(** * n8n-openapi-node: the document walker and the schema-to-field compiler

    A shallow embedding of [src/openapi/OpenAPIWalker.ts] and of the two
    listings of [src/n8n/SchemaToINodeProperties.ts], followed by the
    properties the specification states about them.

    JavaScript objects whose key order is observable ([Object.keys],
    [for .. in], [Object.entries]) are association lists in that order.
    Exceptions are an error monad [Res].  The collaborators that live
    outside these files (reference resolver, example extractor, lodash,
    built-ins of the platform) are the fields of the class
    [Collaborators]. *)

From stdpp Require Import base option list strings pretty gmap.
From Stdlib Require Import Ascii ZArith Lia.

Local Open Scope string_scope.
#[local] Set Warnings "-register-all".

(** ** JavaScript values *)

(** JSON data as it appears in examples, defaults and enum literals.
    [undefined] is never a [value]: an optional slot is an [option].
    Only the zero test of a number is ever observed by this code, so
    numbers are integers. *)
Inductive value : Type :=
  | VNull
  | VBool (b : bool)
  | VNum (n : Z)
  | VStr (s : string)
  | VArr (elements : list value)
  | VObj (members : list (string * value)).

(** The double quote, for the string literals that contain one. *)
Definition dq : string :=
  String (Ascii.Ascii false true false false false true false false) EmptyString.

Definition nonEmpty (s : string) : bool :=
  match s with EmptyString => false | String _ _ => true end.

(** [ToBoolean] on a value. *)
Definition truthy (v : value) : bool :=
  match v with
  | VNull => false
  | VBool b => b
  | VNum n => negb (n =? 0)%Z
  | VStr s => nonEmpty s
  | VArr _ | VObj _ => true
  end.

(** [ToBoolean] on an optional string, boolean or value. *)
Definition truthyStr (s : option string) : bool :=
  match s with Some s => nonEmpty s | None => false end.

Definition truthyBool (b : option bool) : bool :=
  match b with Some b => b | None => false end.

Definition truthyOpt (v : option value) : bool :=
  match v with Some v => truthy v | None => false end.

(** [a || b] on optional strings. *)
Definition orStr (a b : option string) : option string :=
  if truthyStr a then a else b.

(** [a === 'lit'] for an optional string. *)
Definition isStr (a : option string) (lit : string) : bool :=
  match a with Some s => String.eqb s lit | None => false end.

(** ** Exceptions *)

(** [TypeError] is what the engine raises on a property access of
    [undefined] and on [Object.keys(undefined)]; [Error] is a
    [throw new Error(message)] of the program. *)
Inductive exn : Type :=
  | TypeError
  | Error (message : string).

Inductive Res (A : Type) : Type :=
  | Ok (a : A)
  | Throw (e : exn).
Arguments Ok {A} a.
Arguments Throw {A} e.

#[global] Instance Res_ret : MRet Res := @Ok.

#[global] Instance Res_bind : MBind Res := fun A B k m =>
  match m with
  | Ok a => k a
  | Throw e => Throw e
  end.

(** Property access on a possibly undefined object. *)
Definition deref {A} (o : option A) : Res A :=
  match o with
  | Some a => Ok a
  | None => Throw TypeError
  end.

Fixpoint mapM {A B} (f : A -> Res B) (l : list A) : Res (list B) :=
  match l with
  | [] => Ok []
  | a :: l' => b ← f a; bs ← mapM f l'; Ok (b :: bs)
  end.

(** ** The OpenAPI document model (openapi-types, [OpenAPIV3]) *)

Record SchemaObjectOf (S : Type) : Type := mkSchemaObject {
  s_type : option string;
  s_description : option string;
  s_enum : option (list value);
  s_properties : option (list (string * S));
  s_required : option (list string);
  s_items : option S;
  s_example : option value
}.
Arguments mkSchemaObject {S}.
Arguments s_type {S}.
Arguments s_description {S}.
Arguments s_enum {S}.
Arguments s_properties {S}.
Arguments s_required {S}.
Arguments s_items {S}.
Arguments s_example {S}.

(** [ReferenceObject | SchemaObject] *)
Inductive Schema : Type :=
  | SRef (ref : string)
  | SInline (o : SchemaObjectOf Schema).

Abbreviation SchemaObject := (SchemaObjectOf Schema).

Record MediaTypeObject : Type := mkMediaType {
  m_schema : option Schema
}.

(** A media-type-keyed map, in [Object.keys] order. *)
Abbreviation Content := (list (string * MediaTypeObject)).

Record ParameterObject : Type := mkParameter {
  p_name : string;
  p_in : string;
  p_required : option bool;
  p_description : option string;
  p_example : option value;
  p_schema : option Schema;
  p_content : option Content;
  p_style : option string;
  p_explode : option bool
}.

(** [ReferenceObject | ParameterObject] *)
Inductive ParameterOrRef : Type :=
  | PRef (ref : string)
  | PInline (o : ParameterObject).

Record RequestBodyObject : Type := mkRequestBody {
  b_content : option Content;
  b_required : option bool
}.

(** [ReferenceObject | RequestBodyObject] *)
Inductive RequestBody : Type :=
  | BRef (ref : string)
  | BInline (o : RequestBodyObject).

Record OperationObject : Type := mkOperation {
  o_tags : option (list string);
  o_parameters : option (list ParameterOrRef);
  o_requestBody : option RequestBody
}.

(** A path item: its path-scoped parameters and, in [Object.entries]
    order, its members that hold an operation object.  The other members
    (summary, description, servers, parameters) have keys that are no
    HTTP method; the walker skips them by the same test that skips any
    key of [pi_members] outside [HttpMethods]. *)
Record PathItemObject : Type := mkPathItem {
  pi_parameters : option (list ParameterOrRef);
  pi_members : list (string * OperationObject)
}.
..........
Task instructions | The expected response is the full data, reproduced exactly.

Your solution |
(** * n8n-openapi-node: the document walker and the schema-to-field compiler

    A shallow embedding of [src/openapi/OpenAPIWalker.ts] and of the two
    listings of [src/n8n/SchemaToINodeProperties.ts], followed by the
    properties the specification states about them.

    JavaScript objects whose key order is observable ([Object.keys],
    [for .. in], [Object.entries]) are association lists in that order.
    Exceptions are an error monad [Res].  The collaborators that live
    outside these files (reference resolver, example extractor, lodash,
    built-ins of the platform) are the fields of the class
    [Collaborators]. *)

From stdpp Require Import base option list strings pretty gmap.
From Stdlib Require Import Ascii ZArith Lia.

Local Open Scope string_scope.
#[local] Set Warnings "-register-all".

(** ** JavaScript values *)

(** JSON data as it appears in examples, defaults and enum literals.
    [undefined] is never a [value]: an optional slot is an [option].
    Only the zero test of a number is ever observed by this code, so
    numbers are integers. *)
Inductive value : Type :=
  | VNull
  | VBool (b : bool)
  | VNum (n : Z)
  | VStr (s : string)
  | VArr (elements : list value)
  | VObj (members : list (string * value)).

(** The double quote, for the string literals that contain one. *)
Definition dq : string :=
  String (Ascii.Ascii false true false false false true false false) EmptyString.

Definition nonEmpty (s : string) : bool :=
  match s with EmptyString => false | String _ _ => true end.

(** [ToBoolean] on a value. *)
Definition truthy (v : value) : bool :=
  match v with
  | VNull => false
  | VBool b => b
  | VNum n => negb (n =? 0)%Z
  | VStr s => nonEmpty s
  | VArr _ | VObj _ => true
  end.

(** [ToBoolean] on an optional string, boolean or value. *)
Definition truthyStr (s : option string) : bool :=
  match s with Some s => nonEmpty s | None => false end.

Definition truthyBool (b : option bool) : bool :=
  match b with Some b => b | None => false end.

Definition truthyOpt (v : option value) : bool :=
  match v with Some v => truthy v | None => false end.

(** [a || b] on optional strings. *)
Definition orStr (a b : option string) : option string :=
  if truthyStr a then a else b.

(** [a === 'lit'] for an optional string. *)
Definition isStr (a : option string) (lit : string) : bool :=
  match a with Some s => String.eqb s lit | None => false end.

(** ** Exceptions *)

(** [TypeError] is what the engine raises on a property access of
    [undefined] and on [Object.keys(undefined)]; [Error] is a
    [throw new Error(message)] of the program. *)
Inductive exn : Type :=
  | TypeError
  | Error (message : string).

Inductive Res (A : Type) : Type :=
  | Ok (a : A)
  | Throw (e : exn).
Arguments Ok {A} a.
Arguments Throw {A} e.

#[global] Instance Res_ret : MRet Res := @Ok.

#[global] Instance Res_bind : MBind Res := fun A B k m =>
  match m with
  | Ok a => k a
  | Throw e => Throw e
  end.

(** Property access on a possibly undefined object. *)
Definition deref {A} (o : option A) : Res A :=
  match o with
  | Some a => Ok a
  | None => Throw TypeError
  end.

Fixpoint mapM {A B} (f : A -> Res B) (l : list A) : Res (list B) :=
  match l with
  | [] => Ok []
  | a :: l' => b ← f a; bs ← mapM f l'; Ok (b :: bs)
  end.

(** ** The OpenAPI document model (openapi-types, [OpenAPIV3]) *)

Record SchemaObjectOf (S : Type) : Type := mkSchemaObject {
  s_type : option string;
  s_description : option string;
  s_enum : option (list value);
  s_properties : option (list (string * S));
  s_required : option (list string);
  s_items : option S;
  s_example : option value
}.
Arguments mkSchemaObject {S}.
Arguments s_type {S}.
Arguments s_description {S}.
Arguments s_enum {S}.
Arguments s_properties {S}.
Arguments s_required {S}.
Arguments s_items {S}.
Arguments s_example {S}.

(** [ReferenceObject | SchemaObject] *)
Inductive Schema : Type :=
  | SRef (ref : string)
  | SInline (o : SchemaObjectOf Schema).

Abbreviation SchemaObject := (SchemaObjectOf Schema).

Record MediaTypeObject : Type := mkMediaType {
  m_schema : option Schema
}.

(** A media-type-keyed map, in [Object.keys] order. *)
Abbreviation Content := (list (string * MediaTypeObject)).

Record ParameterObject : Type := mkParameter {
  p_name : string;
  p_in : string;
  p_required : option bool;
  p_description : option string;
  p_example : option value;
  p_schema : option Schema;
  p_content : option Content;
  p_style : option string;
  p_explode : option bool
}.

(** [ReferenceObject | ParameterObject] *)
Inductive ParameterOrRef : Type :=
  | PRef (ref : string)
  | PInline (o : ParameterObject).

Record RequestBodyObject : Type := mkRequestBody {
  b_content : option Content;
  b_required : option bool
}.

(** [ReferenceObject | RequestBodyObject] *)
Inductive RequestBody : Type :=
  | BRef (ref : string)
  | BInline (o : RequestBodyObject).

Record OperationObject : Type := mkOperation {
  o_tags : option (list string);
  o_parameters : option (list ParameterOrRef);
  o_requestBody : option RequestBody
}.

(** A path item: its path-scoped parameters and, in [Object.entries]
    order, its members that hold an operation object.  The other members
    (summary, description, servers, parameters) have keys that are no
    HTTP method; the walker skips them by the same test that skips any
    key of [pi_members] outside [HttpMethods]. *)
Record PathItemObject : Type := mkPathItem {
  pi_parameters : option (list ParameterOrRef);
  pi_members : list (string * OperationObject)
}.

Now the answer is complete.